Monday, March 17, 2008

DC's June previews reviewed


I know the words "Pekar" and "cute" don't often appear in the same sentence but, man, did Darwyn Cooke just draw the cutest image of Pekar ever for this American Splendor cover or what?



Introducing The Atom III’s new villain, Chronos III, the one that’s female!



ARMY@LOVE VOL. 2: GENERATION PWNED TP Written by Rick Veitch. Art by Veitch & Gary Erskine. Cover by Veitch. Collecting issues #6-12 of the incisive ARMY@LOVE, a series writer Rick Veitch describes as Desperate Housewives meets the war. This volume, leading into the upcoming ARMY@LOVE SEASON 2, follows the exploits of rivals Loman and Flabbergast, as well as Switzer, the woman they both love.

I’d have to check my records to be sure, but I’m fairly certain that the above is the greatest name for a trade paperback collection ever.



BATMAN: FACES TP-new edition Written by Matt Wagner. Art and cover by Wagner. Batman must prevent Two-Face from creating an army of deformed, super-powerful slaves in this collection by Matt Wagner!

Just a heads up in case you missed it the first time around when in ran in Legends of the Dark Knight, which was actually quite a while ago, this is a really, really solid Batman vs. Two-Face story by Wagner. Some of the story elements are pretty played out, but one of the unique aspects of Batman comics is that even the played out can be given new life when applied to the stylish milieu, provided they’re executed and rendered good enough. And since it’s Wagner we’re talking about, you can be fairly certain everything is executed and rendered good enough.

Thinking back to when I originally read this story, I remember being struck by the fact that Wagner’s Two-Face had a red scarred face.

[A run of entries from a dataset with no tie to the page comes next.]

(* ===== verification/OffsetPageTable.v ===== *)
(** * The offset page table ([mapper/offset_page_table.rs])

    A [MappedPageTable] whose frames are reached through a mapping of the whole
    physical memory at a fixed virtual offset.  The trait implementations
    delegate to the inner mapper; the frame mapping is [PhysOffset].  The
    theorem follows a mapping from [map_to] or [identity_map] to the physical
    address that [translate_addr] computes. *)
From Stdlib Require Import ZArith Lia Bool.
From stdpp Require Import base decidable option list gmap numbers.
From S2P Require Import Prelude Crates Index Addr Page Frame PageTable Mapper.
From S2P Require Import MappedPageTable PageWalk MapperSpec MapperCreate MapperProofs.
#[local] Open Scope Z_scope.

Record PhysOffset : Type := mkPhysOffset { offset : VirtAddr }.

#[export] Instance PhysOffset_frame_to_pointer : PageTableFrameMapping PhysOffset :=
  fun self frame =>
    virt ← VirtAddr_add (offset self) (PhysAddr_as_u64 (PhysFrame_start_address frame));
    Ret (VirtAddr_as_mut_ptr virt).

Record OffsetPageTable : Type := mkOffsetPageTable { inner : MappedPageTable PhysOffset }.

Definition OffsetPageTable_new (level_4_table : Z) (phys_offset : VirtAddr) : OffsetPageTable :=
  let phys_offset := mkPhysOffset phys_offset in
  mkOffsetPageTable (MappedPageTable_new level_4_table phys_offset).

Definition OffsetPageTable_level_4_table (self : OffsetPageTable) : Z := level_4_table (inner self).
Definition OffsetPageTable_level_4_table_mut (self : OffsetPageTable) : Z :=
  MappedPageTable_level_4_table_mut (inner self).
Definition OffsetPageTable_phys_offset (self : OffsetPageTable) : VirtAddr :=
  offset (page_table_frame_mapping (page_table_walker (inner self))).

Section delegation.
Context `{T : Target} `{B : BitField} `{F : Bitflags}.

#[export] Instance OffsetPageTable_Mapper S : Mapper Mem OffsetPageTable S := {
  map_to_with_table_flags A _ self := map_to_with_table_flags (inner self);
  unmap self := unmap (inner self);
  update_flags self := update_flags (inner self);
  set_flags_p4_entry self := set_flags_p4_entry (inner self);
  set_flags_p3_entry self := set_flags_p3_entry (inner self);
  set_flags_p2_entry self := set_flags_p2_entry (inner self);
  translate_page self := translate_page (inner self);
}.

#[export] Instance OffsetPageTable_Translate : Translate Mem OffsetPageTable :=
  fun self => translate (inner self).

#[export] Instance OffsetPageTable_CleanUp : CleanUp Mem OffsetPageTable := {
  clean_up D _ self := clean_up (inner self);
  clean_up_addr_range D _ self := clean_up_addr_range (inner self);
}.
End delegation.

(** ** The direct map *)
Section offset.
Context `{F : Bitflags} {FL : BitflagsLaws F} (self : OffsetPageTable).

(** Where the direct map shows a frame. *)
Definition pointer (f : PhysFrame Size4KiB) : Z :=
  va (OffsetPageTable_phys_offset self) + pa (frame_start f).

Definition direct_mapped (m : Mem) (f : PhysFrame Size4KiB) : Prop :=
  canonical (mkVirtAddr (pointer f)) /\ has_table m (pointer f).

Lemma frame_to_pointer_val f :
  canonical (mkVirtAddr (pointer f)) ->
  frame_to_pointer (page_table_frame_mapping (page_table_walker (inner self))) f = Ret (pointer f).
Proof.
  intros Hc. unfold frame_to_pointer, PhysOffset_frame_to_pointer, VirtAddr_add, checked_add.
  pose proof (canonical_u64 _ Hc) as Hu. cbn [va] in Hu.
  change (va (offset _) + PhysAddr_as_u64 _) with (pointer f). rewrite checked_in_range by done.
  cbn [unwrap mbind outcome_bind].
  pose proof (VirtAddr_new_canonical _ Hc) as E. cbn [va] in E. by rewrite E.
Qed.

Lemma pointer_inj f g : pointer f = pointer g -> f = g.
Proof. destruct f as [[x]], g as [[y]]. unfold pointer. cbn. intros E. do 2 f_equal. lia. Qed.

(** The allocator's contract in terms of frames: the next [n] frames are well
    formed, direct mapped, not in use, and not handed out twice. *)
Section allocator.
Context {A : Type} `{FrameAllocator A Size4KiB}.

Fixpoint FreshFrames (m : Mem) (used : PhysFrame Size4KiB -> Prop) (n : nat) (a : A) : Prop :=
  match n with
  | O => True
  | Datatypes.S n =>
      match allocate_frame a with
      | (None, _) => True
      | (Some f, a') => PhysFrame_wf f /\ direct_mapped m f /\ ~ used f /\
          FreshFrames m (fun g => used g \/ g = f) n a'
      end
  end.

Lemma FreshFrames_Supply m (used : PhysFrame Size4KiB -> Prop) (used' : Z -> Prop) n a :
  (forall f, used' (pointer f) -> used f) ->
  FreshFrames m used n a -> Supply (page_table_walker (inner self)) used' m n a.
Proof.
  revert used used' a. induction n as [|n IH]; intros used used' a Hu; [done|]. simpl.
  destruct (allocate_frame a) as [[f|] a']; [|done].
  intros (Hf & [Hc Ht] & Hn & HS). split; [done|]. exists (pointer f).
  split_and!; [by apply frame_to_pointer_val|done|auto|].
  eapply IH; [|exact HS]. intros g [Hg|Hg]; [left; auto|right; by apply pointer_inj].
Qed.
End allocator.

(** ** [translate_addr] *)
Lemma PhysAddr_add_in_frame {S} (f : PhysFrame S) o :
  PhysFrame_wf f -> 0 <= o < SIZE S ->
  PhysAddr_add (frame_start f) o = Ret (mkPhysAddr (pa (frame_start f) + o)).
Proof.
  intros [Hv Hm] Ho. unfold PhysAddr_add, checked_add, phys_valid in *.
  assert (pa (frame_start f) + o < 2 ^ 52) as Hlt.
  { destruct S; page_consts; mlia. }
  rewrite checked_in_range by (unfold uN; lia). cbn [unwrap mbind outcome_bind].
  apply (PhysAddr_new_valid (mkPhysAddr (pa (frame_start f) + o))). unfold phys_valid; cbn; lia.
Qed.

Lemma translate_addr_mapped {S} m x (f : PhysFrame S) fl :
  PhysFrame_wf f ->
  translate self m x = Ret (Mapped (mapped_frame f) (va x mod SIZE S) fl) ->
  translate_addr self m x = Ret (Some (mkPhysAddr (pa (frame_start f) + va x mod SIZE S))).
Proof.
  intros Hf E. unfold translate_addr. rewrite E. cbn [mbind outcome_bind].
  assert (MappedFrame_start_address (mapped_frame f) = frame_start f) as -> by (by destruct S).
  rewrite (PhysAddr_add_in_frame f); [done|done|]. apply Z.mod_pos_bound. pose proof (SIZE_pos S). lia.
Qed.

Lemma translate_addr_flags m m' pf x :
  flags_added (inner self) m m' pf x -> translate_addr self m' x = translate_addr self m x.
Proof.
  unfold translate_addr. change (translate self) with (translate (inner self)).
  intros [->|(f & o & fl & -> & ->)]; done.
Qed.

(** The parent flags that [map_to] derives from the page's flags. *)
Lemma map_to_parent_flags f :
  u64 f -> Z.testbit f 0 = true ->
  parent_flags_ok (flags_and f (flags_or (flags_or PageTableFlags_PRESENT PageTableFlags_WRITABLE)
    PageTableFlags_USER_ACCESSIBLE)).
Proof.
  intros Hu Hb. autorewrite with flags.
  change (Z.lor (Z.lor PageTableFlags_PRESENT PageTableFlags_WRITABLE) PageTableFlags_USER_ACCESSIBLE) with 7.
  split.
  - apply land_uN; [lia|done|lia].
  - by rewrite Z.land_spec, Hb.
  - by rewrite Z.land_spec, andb_false_r.
  - rewrite <- Z.land_assoc. apply Z.land_0_r.
Qed.
End offset.

Section theorems.
Context `{F : Bitflags} {FL : BitflagsLaws F} {A : Type} `{FrameAllocator A Size4KiB}.

(** C14. End to end through the offset page table: with a valid hierarchy in the
    direct map and an allocator that hands out fresh frames of it, [map_to] with
    flags that contain PRESENT and no address bits (bits 12 to 51) always
    returns and keeps the hierarchy valid.  On success
    [translate_addr] maps each address of the page to the same offset in the
    frame, and every other address as before; on an error it maps every address
    as before.  [identity_map] is [map_to] at the page with the frame's own
    address, and panics exactly when that address is not in the lower half. *)
Theorem offset_map_to_translate {S} (self : OffsetPageTable) m a (page : Page S)
    (frame : PhysFrame S) flags :
  mapper_valid (inner self) m -> Page_wf page -> PhysFrame_wf frame ->
  u64 flags -> Z.land flags ADDR_MASK = 0 -> Z.testbit flags 0 = true ->
  FreshFrames self m
    (fun f => reachable (page_table_walker (inner self)) m (OffsetPageTable_level_4_table self)
                (pointer self f)) 3 a ->
  (exists r m' a', map_to self page frame flags (m, a) = Ret (r, (m', a')) /\
     mapper_valid (inner self) m' /\
     forall x, canonical x ->
       translate_addr self m' x =
         match r with
         | Ok _ => if decide (in_page page x)
             then Ret (Some (mkPhysAddr (pa (frame_start frame) + va x mod SIZE S)))
             else translate_addr self m x
         | Err _ => translate_addr self m x
         end) /\
  (if pa (frame_start frame) <? 2 ^ 47 then
     exists p, Page_wf p /\ va (page_start p) = pa (frame_start frame) /\
       identity_map self frame flags (m, a) = map_to self p frame flags (m, a)
   else identity_map self frame flags (m, a) = Panic).
Proof.
  intros HV Hp Hf Hu Ha Hb HS. split.
  - apply (FreshFrames_Supply self m _
      (reachable (page_table_walker (inner self)) m (level_4_table (inner self)))) in HS; [|done].
    destruct (map_to_spec (inner self) m a page frame flags _ HV Hp Hf Hu Ha
      ltac:(intros ->; done) (map_to_parent_flags flags Hu Hb) HS) as (r & m' & a' & E & HV' & Hr).
    exists r, m', a'. split; [exact E|]. split; [done|]. intros x Hx.
    destruct r as [fl|[| |f]].
    + destruct Hr as (_ & Hout & Hin). case_decide as Hix.
      * destruct (Hin x Hx Hix) as [_ E']. by eapply translate_addr_mapped.
      * unfold translate_addr, translate, OffsetPageTable_Translate. by rewrite (Hout x Hx Hix).
    + apply (translate_addr_flags self m m' 0). left. by apply (proj1 Hr).
    + eapply translate_addr_flags. by apply (proj2 Hr).
    + apply (translate_addr_flags self m m' 0). left. by apply (proj1 (proj2 Hr)).
  - destruct Hf as [Hv Hm]. unfold phys_valid in Hv.
    unfold identity_map, PhysFrame_start_address, PhysAddr_as_u64.
    destruct (Z.ltb_spec (pa (frame_start frame)) (2 ^ 47)) as [Hlt|Hge].
    + assert (canonical (mkVirtAddr (pa (frame_start frame)))) as Hc by (left; cbn; lia).
      exists (mkPage (mkVirtAddr (pa (frame_start frame)))). split; [done|]. split; [done|].
      pose proof (VirtAddr_new_canonical _ Hc) as E. cbn [va] in E. rewrite E. cbn [mbind outcome_bind].
      pose proof (Page_containing_address_wf (mkPage (mkVirtAddr (pa (frame_start frame))) : Page S)
        (conj Hc Hm)) as E'. cbn [page_start] in E'. by rewrite E'.
    + by rewrite VirtAddr_new_Panic by (unfold uN, canonical; cbn; lia).
Qed.
End theorems.

(** ** Example: three table frames shown at 0xffff800000000000. *)
#[local] Instance frame_list_allocator : FrameAllocator (list (PhysFrame Size4KiB)) Size4KiB := fun l =>
  match l with f :: l => (Some f, l) | [] => (None, []) end.
Definition example_offset : OffsetPageTable :=
  OffsetPageTable_new 0xffff800000001000 (mkVirtAddr 0xffff800000000000).
Definition example_mem : Mem :=
  <[0xffff800000001000 := PageTable_new]> (<[0xffff800000002000 := PageTable_new]> ∅).
Definition example_frames : list (PhysFrame Size4KiB) := [mkPhysFrame (mkPhysAddr 0x2000)].
Definition example_page : Page Size1GiB := mkPage (mkVirtAddr 0x80000000).
Definition example_frame : PhysFrame Size1GiB := mkPhysFrame (mkPhysAddr 0x40000000).

Lemma example_fresh :
  FreshFrames example_offset example_mem
    (fun f => reachable (page_table_walker (inner example_offset)) example_mem
       (OffsetPageTable_level_4_table example_offset) (pointer example_offset f)) 3 example_frames.
Proof.
  split; [split; [unfold phys_valid; cbn; lia|reflexivity]|].
  split; [split; [right; vm_compute; split; congruence|exists PageTable_new; split; [reflexivity|apply PageTable_new_wf]]|].
  split; [|done]. intros Hr. apply reachable_new in Hr; [discriminate Hr|reflexivity].
Qed.

Lemma offset_map_to_translate_witness :
  exists m' a' fl, map_to example_offset example_page example_frame 3 (example_mem, example_frames) =
      Ret (Ok fl, (m', a')) /\
    translate_addr example_offset m' (mkVirtAddr 0x80001234) = Ret (Some (mkPhysAddr 0x40001234)).
Proof.
  assert (PhysFrame_wf example_frame) as Hf by (split; [unfold phys_valid; cbn; lia|reflexivity]).
  assert (Page_wf example_page) as Hp by (split; [left; cbn; lia|reflexivity]).
  destruct (offset_map_to_translate example_offset example_mem example_frames example_page
    example_frame 3) as ((r & m' & a' & E & _ & Ht) & _).
  - apply Valid_new. reflexivity.
  - exact Hp.
  - exact Hf.
  - split; vm_compute; congruence.
  - reflexivity.
  - reflexivity.
  - exact example_fresh.
  - destruct r as [fl|e]; [|exfalso; vm_compute in E; discriminate E].
    exists m', a', fl. split; [exact E|]. rewrite Ht by (left; cbn; lia). reflexivity.
Defined.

It was the first time I’d seen his ugly half anything other than green, and I remember thinking how great it was in red.

Also, Legends of the Dark Knight is a much better title than Batman Confidential, isn’t it?

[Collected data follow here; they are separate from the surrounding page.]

(** The loop: the filter drops only an entry that the specification skips. *)
Lemma clean_up_entries_sim (body rbody : nat -> Mem * D -> outcome (Mem * D)) is_ q keep js m d :
  (forall m d i, In i js -> Flat m -> table_at physical m p4 (ix <$> is_) = Some q ->
     if keep i : bool then
       exists m' d', body i (m, d) = Ret (m', d') /\
         rbody i (with_rec r er m, d) = Ret (with_rec r er m', d') /\ Flat m' /\
         table_at physical m' p4 (ix <$> is_) = Some q
     else body i (m, d) = Ret (m, d)) ->
  Flat m -> table_at physical m p4 (ix <$> is_) = Some q ->
  exists m' d', clean_up_entries body js (m, d) = Ret (m', d') /\
    clean_up_entries rbody (List.filter keep js) (with_rec r er m, d) = Ret (with_rec r er m', d') /\
    Flat m' /\ table_at physical m' p4 (ix <$> is_) = Some q.
Proof.
  revert m d. induction js as [|i js IH]; intros m d Hbody HF Hq; [by exists m, d|].
  pose proof (fun m d j Hj => Hbody m d j (or_intror Hj)) as Hrest.
  pose proof (Hbody m d i (or_introl eq_refl) HF Hq) as Hi. cbn [List.filter clean_up_entries].
  destruct (keep i); cbn [clean_up_entries].
  - destruct Hi as (m1 & d1 & -> & -> & HF1 & Hq1). cbn [mbind outcome_bind]. by apply IH.
  - rewrite Hi. cbn [mbind outcome_bind]. by apply IH.
Qed.

(** The table as seen by the last line of the inner [clean_up]. *)
Lemma vderef_with_rec m is_ q :
  Flat m -> (length is_ <= 3)%nat -> Forall PageTableIndex_wf is_ -> off r is_ ->
  table_at physical m p4 (ix <$> is_) = Some q ->
  exists t t', deref m q = Ret t /\ vderef (with_rec r er m) (rptr r is_) = Ret t' /\
    (is_ <> [] -> t' = t).
Proof.
  intros HF Hl Hf Ho Hq. destruct (flat_table r m HF is_ q Hl Hq) as (t & Et & _).
  destruct (vderef_rec r er m HF is_ q Hl Hq Hf Ho) as [t' Et'].
  exists t, t'. unfold deref at 1. rewrite Et. split_and!; [done|done|]. intros Hn.
  unfold vderef in Et'. rewrite (translate_rec r er m HF is_ q Hl Hq Hf Ho) in Et'.
  cbn [mbind outcome_bind] in Et'. unfold deref, with_rec, upd in Et'.
  assert (q <> p4) as Hne.
  { intros ->. apply Hn. apply (fmap_nil_inv ix).
    apply (valid_tree _ _ _ (flat_valid _ _ HF) _ _ p4); try done; [by rewrite length_fmap|simpl; lia]. }
  destruct (m !! p4); [rewrite lookup_insert_ne in Et' by done|]; rewrite Et in Et'; congruence.
Qed.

Just a reminder: Kelley Jones rules.



FINAL CRISIS #2
Written by Grant Morrison
Art and covers by J.G. Jones
Meet Japan's number one pop culture heroes, the Super Young Team and their languid leader, Most Excellent Superbat! Join legendary wrestler Sonny Sumo and super escape artist Mister Miracle as they team to face the offspring of the Anti-Life Equation! See Earth's superheroes mourn one of their oldest allies! Witness costumed criminals sinking to new depths of cowardice and depravity as Libra takes things too far! Uncover the doomsday secrets of the poisoned city of Blüdhaven! Learn the shocking identity of the prime suspect in the murder of a god! And read on if you dare as Batman becomes the first of Earth's champions to face the Fallen of Apokolips. All this and a spectacular return from the dead...
Grant Morrison and J.G. Jones' multiverse-spanning epic continues with bombshell after bombshell in FINAL CRISIS #2 — "Ticket to Blüdhaven"!


Well, the solicitation copy sure is exciting! I mean, that's a lot of very excellent sentences there, almost each of which ends with a well-earned exclamation point.

Also, "Superbat"? Pretty much the best name ever...and that's before you add the "Most Excellent" even. Has DC really never had a Superbat before? I mean, if "Super-" and "Bat-" are you're two most popular and marketable adjectives, why aren't they on the cover of a comic yet? Likewise, Marvel really ought to have a Spider-X book by now.

I don wonder how Countdown counted down to this series though. Based on the solicitation, this sounds like it picks up from where the New Gods were at in Seven Soldiers: Mister Miracle more so than Countdown/Death of the New Gods, but obviously I'm just basing that supposition on a half dozen vague sentences about a book I can't read for three months yet...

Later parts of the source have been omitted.